_TO DO_: As the lines appear below, please set them down exactly, starting at the first and finishing with the one containing "(l : list A)".

Saved entries
■ ■ ■ ■ ■ ■ ■
(** The loop of [parse_file] appends one document per emitting node, in
    the order of the walk, and never raises. *)
Lemma emit_loop (file_path text : str) (nodes : list AstParser.node) :
  forall acc : list document,
  exists docs : list document,
    for_each (AstParser.emit file_path text) nodes acc = Ok (acc ++ docs) /\
    Forall2 unit_of_node (List.filter emits nodes) docs.
Proof.
  induction nodes as [|n nodes IH]; intros acc.
  - exists []. simpl. rewrite app_nil_r. split; [reflexivity|constructor].
  - cbn [for_each List.filter]. destruct (emits n) eqn:Hemits.
    + destruct (emit_unit file_path text acc n Hemits) as (doc & -> & Hdoc).
      destruct (IH (acc ++ [doc])) as (docs & Hrun & Hdocs).
      exists (doc :: docs). split; [|constructor; assumption].
      simpl. rewrite Hrun, <- app_assoc. reflexivity.
    + rewrite (emit_skip file_path text acc n Hemits). apply IH.
Qed.

Lemma filter_permutation {A} (f : A -> bool) (l l' : list A) :
  Permutation l l' -> Permutation (List.filter f l) (List.filter f l').
Proof.
  induction 1 as [|x l l' _ IH|x y l|l l' l'' _ IH1 _ IH2]; simpl.
  - constructor.
  - destruct (f x); [constructor|]; exact IH.
  - destruct (f x), (f y); try reflexivity. constructor.
  - etransitivity; eassumption.
Qed.

Lemma Forall2_map_left {A B C} (P : B -> C -> Prop) (f : A -> B)
    (l : list A) (k : list C) :
  Forall2 P (map f l) k -> Forall2 (fun x => P (f x)) l k.
Proof.
  revert k. induction l as [|x l IH]; intros k H; inversion H; subst;
    constructor; auto.
Qed.

(** C8, as stated, fails: a function definition at module top level is
    not always a unit.  An [async def] of the module and a [def] under a
    module-level [if], neither nested in a class or a function, give no
    unit. *)
Lemma top_level_functions_without_unit :
  AstParser.parse_file (fun _ => Ok guarded_text) (fun _ => Ok guarded_tree) 1000
    (s2l "guarded.py") = Ok [] /\
  map (fun pn => (fst pn, AstParser.kind (snd pn), AstParser.name (snd pn)))
      (nodes_of guarded_tree) =
    [(None, AstParser.Module_, []);
     (Some AstParser.Module_, AstParser.AsyncFunctionDef, s2l "fetch");
     (Some AstParser.Module_, AstParser.OtherNode, []);
     (Some AstParser.OtherNode, AstParser.FunctionDef, s2l "fallback")].
Proof. split; vm_compute; reflexivity. Qed.

(** C8, amended. When the text of a file parses and the syntax tree is
    no higher than the stack allows the visitor, [parse_file] returns one
    unit for each class definition of the tree, whatever its depth, and
    one unit for each [FunctionDef] node whose parent is the module
    itself, and no other unit: the units correspond one to one to these
    nodes.  A function definition with another parent, and an
    [AsyncFunctionDef], give no unit. *)
Theorem units_are_classes_and_top_level_functions
    (read_file : str -> result str) (ast_parse : str -> result AstParser.node)
    (stack_depth : nat) (file_path text : str) (tree : AstParser.node) :
  read_file file_path = Ok text ->
  ast_parse text = Ok tree ->
  (height tree <= stack_depth)%nat ->
  exists (docs : list document)
         (emitted : list (option AstParser.node_kind * AstParser.node)),
    AstParser.parse_file read_file ast_parse stack_depth file_path = Ok docs /\
    Permutation emitted (List.filter is_unit (nodes_of tree)) /\
    Forall2 (fun pn doc => unit_of_node (snd pn) doc) emitted docs /\
    (forall p n, In (p, n) emitted ->
       AstParser.kind n = AstParser.ClassDef \/
       (AstParser.kind n = AstParser.FunctionDef /\
        p = Some AstParser.Module_)).
Proof.
  intros Hread Hparse Hheight. unfold AstParser.parse_file.
  rewrite Hread. cbv beta iota delta [mbind result_bind]. rewrite Hparse.
  rewrite visit_depth, height_set_parent.
  destruct (Nat.leb_spec (height tree) stack_depth) as [_|Hlt]; [|lia].
  rewrite visit_set_parent. change (AstParser.set_parent (Some None)
    (with_parents tree)) with (annotated (None, tree)).
  destruct (emit_loop file_path text (AstParser.walk (annotated (None, tree))) [])
    as (docs & Hrun & Hdocs).
  assert (Hperm : Permutation
            (List.filter emits (AstParser.walk (annotated (None, tree))))
            (map annotated (List.filter is_unit (nodes_of tree)))).
  { rewrite <- filter_map_annotated. unfold nodes_of.
    rewrite <- subtree_annotated.
    apply filter_permutation, walk_subtree. }
  apply Permutation_map_inv in Hperm as (emitted & Heq & Hperm).
  exists docs, emitted. split; [exact Hrun|].
  split; [symmetry; exact Hperm|]. split.
  - rewrite Heq in Hdocs. apply Forall2_map_left in Hdocs.
    eapply Forall2_impl; [exact Hdocs|].
    intros pn doc. apply unit_of_annotated.
  - intros p n Hin.
    assert (Hunit : In (p, n) (List.filter is_unit (nodes_of tree))).
    { eapply Permutation_in; [symmetry; exact Hperm | exact Hin]. }
    apply filter_In in Hunit as [_ Hunit]. unfold is_unit in Hunit. simpl in Hunit.
    destruct (AstParser.kind n); try discriminate; [left; reflexivity|].
    right. split; [reflexivity|].
    destruct p as [[]|]; try discriminate. reflexivity.
Qed.

Lemma units_are_classes_and_top_level_functions_witness :
  exists (docs : list document)
         (emitted : list (option AstParser.node_kind * AstParser.node)),
    AstParser.parse_file (fun _ => Ok sample_text) (fun _ => Ok sample_tree) 1000
      (s2l "sample.py") = Ok docs /\
    Permutation emitted (List.filter is_unit (nodes_of sample_tree)) /\
    Forall2 (fun pn doc => unit_of_node (snd pn) doc) emitted docs.
Proof.
  destruct (units_are_classes_and_top_level_functions
              (fun _ => Ok sample_text) (fun _ => Ok sample_tree) 1000
              (s2l "sample.py") sample_text sample_tree eq_refl eq_refl
              ltac:(vm_compute; lia))
    as (docs & emitted & Hrun & Hperm & Hdocs & _).
  exists docs, emitted. repeat split; assumption.
Defined.

(** On the sample, the units are the class [A] and the function [f]; the
    method [m] and the nested function [g] give none. *)
Example sample_units :
  match AstParser.parse_file (fun _ => Ok sample_text) (fun _ => Ok sample_tree) 1000
          (s2l "sample.py") with
  | Ok docs => map (fun doc => doc_metadata doc !! "name"%string) docs
  | Raise _ => []
  end = [Some (VStr (s2l "A")); Some (VStr (s2l "f"))].
Proof. vm_compute. reflexivity. Qed.

(** ** The vector store: add *)

(** An [add_documents] whose vectors do not have the dimension of the
    index raises, after the metadata of the documents has been appended:
    the index is unchanged and the metadata list is longer. *)
Lemma mismatched_add (self : FaissVectorStore.t) (dk : FaissVectorStore.disk)
    (documents : list document) (embeddings : ndarray) (ix : IndexFlatL2.t) :
  FaissVectorStore.index self = Some ix ->
  shape1 embeddings <> IndexFlatL2.d ix ->
  FaissVectorStore.add_documents self dk documents embeddings =
    (Raise AssertionError,
     {| FaissVectorStore.index := Some ix;
        FaissVectorStore.metadata :=
          FaissVectorStore.metadata self ++ map doc_metadata documents;
        FaissVectorStore.dimension := FaissVectorStore.dimension self |},
     dk).
Proof.
  intros Hix Hdim. unfold FaissVectorStore.add_documents.
  rewrite Hix. simpl. rewrite Hix. unfold IndexFlatL2.add.
  destruct (Z.eqb_spec (shape1 embeddings) (IndexFlatL2.d ix)); [contradiction|].
  reflexivity.
Qed.

(** C1. Adding one document with a three-dimensional vector to an empty
    two-dimensional store raises, and afterwards the store holds one
    metadata record and no vector. *)
Theorem mismatched_add_breaks_slot_count :
  exists after : FaissVectorStore.t,
    FaissVectorStore.add_documents two_dim_store empty_disk [one_chunk]
      (NdArray 3 [floats [1; 2; 3]]) = (Raise AssertionError, after, empty_disk) /\
    len (FaissVectorStore.metadata two_dim_store) = 0 /\
    len (FaissVectorStore.metadata after) = 1 /\
    (IndexFlatL2.ntotal <$> FaissVectorStore.index after) = Some 0.
Proof. eexists. repeat split. Qed.

(** ** The vector store: load *)

(** C4, as stated, fails twice.  With a readable index file and a missing
    metadata file, [load] fails but has replaced the in-memory index; and
    a load of an index with one vector and a metadata file with no record
    succeeds. *)
Lemma load_is_not_atomic :
  (let dk := {| FaissVectorStore.index_file := Ok one_vector_index;
                FaissVectorStore.metadata_file := Raise OSError;
                FaissVectorStore.writing := FaissVectorStore.all_written |} in
   fst (FaissVectorStore.load two_dim_store dk) = Ok false /\
   snd (FaissVectorStore.load two_dim_store dk) <> two_dim_store) /\
  (let dk := {| FaissVectorStore.index_file := Ok one_vector_index;
                FaissVectorStore.metadata_file := Ok [];
                FaissVectorStore.writing := FaissVectorStore.all_written |} in
   fst (FaissVectorStore.load two_dim_store dk) = Ok true /\
   (IndexFlatL2.ntotal <$>
      FaissVectorStore.index (snd (FaissVectorStore.load two_dim_store dk)))
     = Some 1 /\
   len (FaissVectorStore.metadata (snd (FaissVectorStore.load two_dim_store dk)))
     = 0).
Proof.
  split; simpl.
  - split; [reflexivity|]. intros H. discriminate H.
  - repeat split.
Qed.

(** C4, amended.  When the index file cannot be read, [load] fails and
    the in-memory state is unchanged.  When the metadata file cannot be
    read, [load] fails and the in-memory metadata is unchanged.  [load]
    succeeds exactly when both files are read, and then installs the index
    and the metadata as read; the two slot counts are not compared. *)
Theorem load_outcomes (self : FaissVectorStore.t) (dk : FaissVectorStore.disk) :
  (forall e, FaissVectorStore.index_file dk = Raise e ->
     fst (FaissVectorStore.load self dk) <> Ok true /\
     snd (FaissVectorStore.load self dk) = self) /\
  (forall e, FaissVectorStore.metadata_file dk = Raise e ->
     fst (FaissVectorStore.load self dk) <> Ok true /\
     FaissVectorStore.metadata (snd (FaissVectorStore.load self dk)) =
       FaissVectorStore.metadata self) /\
  (fst (FaissVectorStore.load self dk) = Ok true <->
     exists ix md, FaissVectorStore.index_file dk = Ok ix /\
                   FaissVectorStore.metadata_file dk = Ok md) /\
  (forall ix md,
     FaissVectorStore.index_file dk = Ok ix ->
     FaissVectorStore.metadata_file dk = Ok md ->
     FaissVectorStore.load self dk =
       (Ok true,
        {| FaissVectorStore.index := Some ix;
           FaissVectorStore.metadata := md;
           FaissVectorStore.dimension := FaissVectorStore.dimension self |})).
Proof.
  unfold FaissVectorStore.load.
  destruct (FaissVectorStore.index_file dk) as [ix|e1] eqn:Hix;
    destruct (FaissVectorStore.metadata_file dk) as [md|e2] eqn:Hmd; simpl.
  - split; [intros e H; discriminate H|].
    split; [intros e H; discriminate H|].
    split; [split; [eauto|reflexivity]|].
    intros ix' md' [= ->] [= ->]. reflexivity.
  - split; [intros e H; discriminate H|].
    split; [intros e _; split; [not_loaded|reflexivity]|].
    split; [split; [not_loaded|intros (? & ? & _ & H); discriminate H]|].
    intros ix' md' _ H. discriminate H.
  - split; [intros e _; split; [not_loaded|reflexivity]|].
    split; [intros e H; discriminate H|].
    split; [split; [not_loaded|intros (? & ? & H & _); discriminate H]|].
    intros ix' md' H. discriminate H.
  - split; [intros e _; split; [not_loaded|reflexivity]|].
    split; [intros e _; split; [not_loaded|reflexivity]|].
    split; [split; [not_loaded|intros (? & ? & H & _); discriminate H]|].
    intros ix' md' H. discriminate H.
Qed.

Lemma load_outcomes_witness :
  FaissVectorStore.load two_dim_store
    {| FaissVectorStore.index_file := Ok one_vector_index;
       FaissVectorStore.metadata_file := Ok [class_metadata];
       FaissVectorStore.writing := FaissVectorStore.all_written |} =
  (Ok true,
   {| FaissVectorStore.index := Some one_vector_index;
      FaissVectorStore.metadata := [class_metadata];
      FaissVectorStore.dimension := 2 |}).
Proof.
  exact (proj2 (proj2 (proj2 (load_outcomes two_dim_store
           {| FaissVectorStore.index_file := Ok one_vector_index;
              FaissVectorStore.metadata_file := Ok [class_metadata];
              FaissVectorStore.writing := FaissVectorStore.all_written |})))
         one_vector_index [class_metadata] eq_refl eq_refl).
Defined.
■ ■ ■ ■ ■ ■ ■
_SOLUTION FOR THIS PROBLEM_:
(** The loop of [parse_file] appends one document per emitting node, in
    the order of the walk, and never raises. *)
Lemma emit_loop (file_path text : str) (nodes : list AstParser.node) :
  forall acc : list document,
  exists docs : list document,
    for_each (AstParser.emit file_path text) nodes acc = Ok (acc ++ docs) /\
    Forall2 unit_of_node (List.filter emits nodes) docs.
Proof.
  induction nodes as [|n nodes IH]; intros acc.
  - exists []. simpl. rewrite app_nil_r. split; [reflexivity|constructor].
  - cbn [for_each List.filter]. destruct (emits n) eqn:Hemits.
    + destruct (emit_unit file_path text acc n Hemits) as (doc & -> & Hdoc).
      destruct (IH (acc ++ [doc])) as (docs & Hrun & Hdocs).
      exists (doc :: docs). split; [|constructor; assumption].
      simpl. rewrite Hrun, <- app_assoc. reflexivity.
    + rewrite (emit_skip file_path text acc n Hemits). apply IH.
Qed.

Lemma filter_permutation {A} (f : A -> bool) (l l' : list A) :
  Permutation l l' -> Permutation (List.filter f l) (List.filter f l').
Proof.
  induction 1 as [|x l l' _ IH|x y l|l l' l'' _ IH1 _ IH2]; simpl.
  - constructor.
  - destruct (f x); [constructor|]; exact IH.
  - destruct (f x), (f y); try reflexivity. constructor.
  - etransitivity; eassumption.
Qed.

Lemma Forall2_map_left {A B C} (P : B -> C -> Prop) (f : A -> B)
    (l : list A) (k : list C) :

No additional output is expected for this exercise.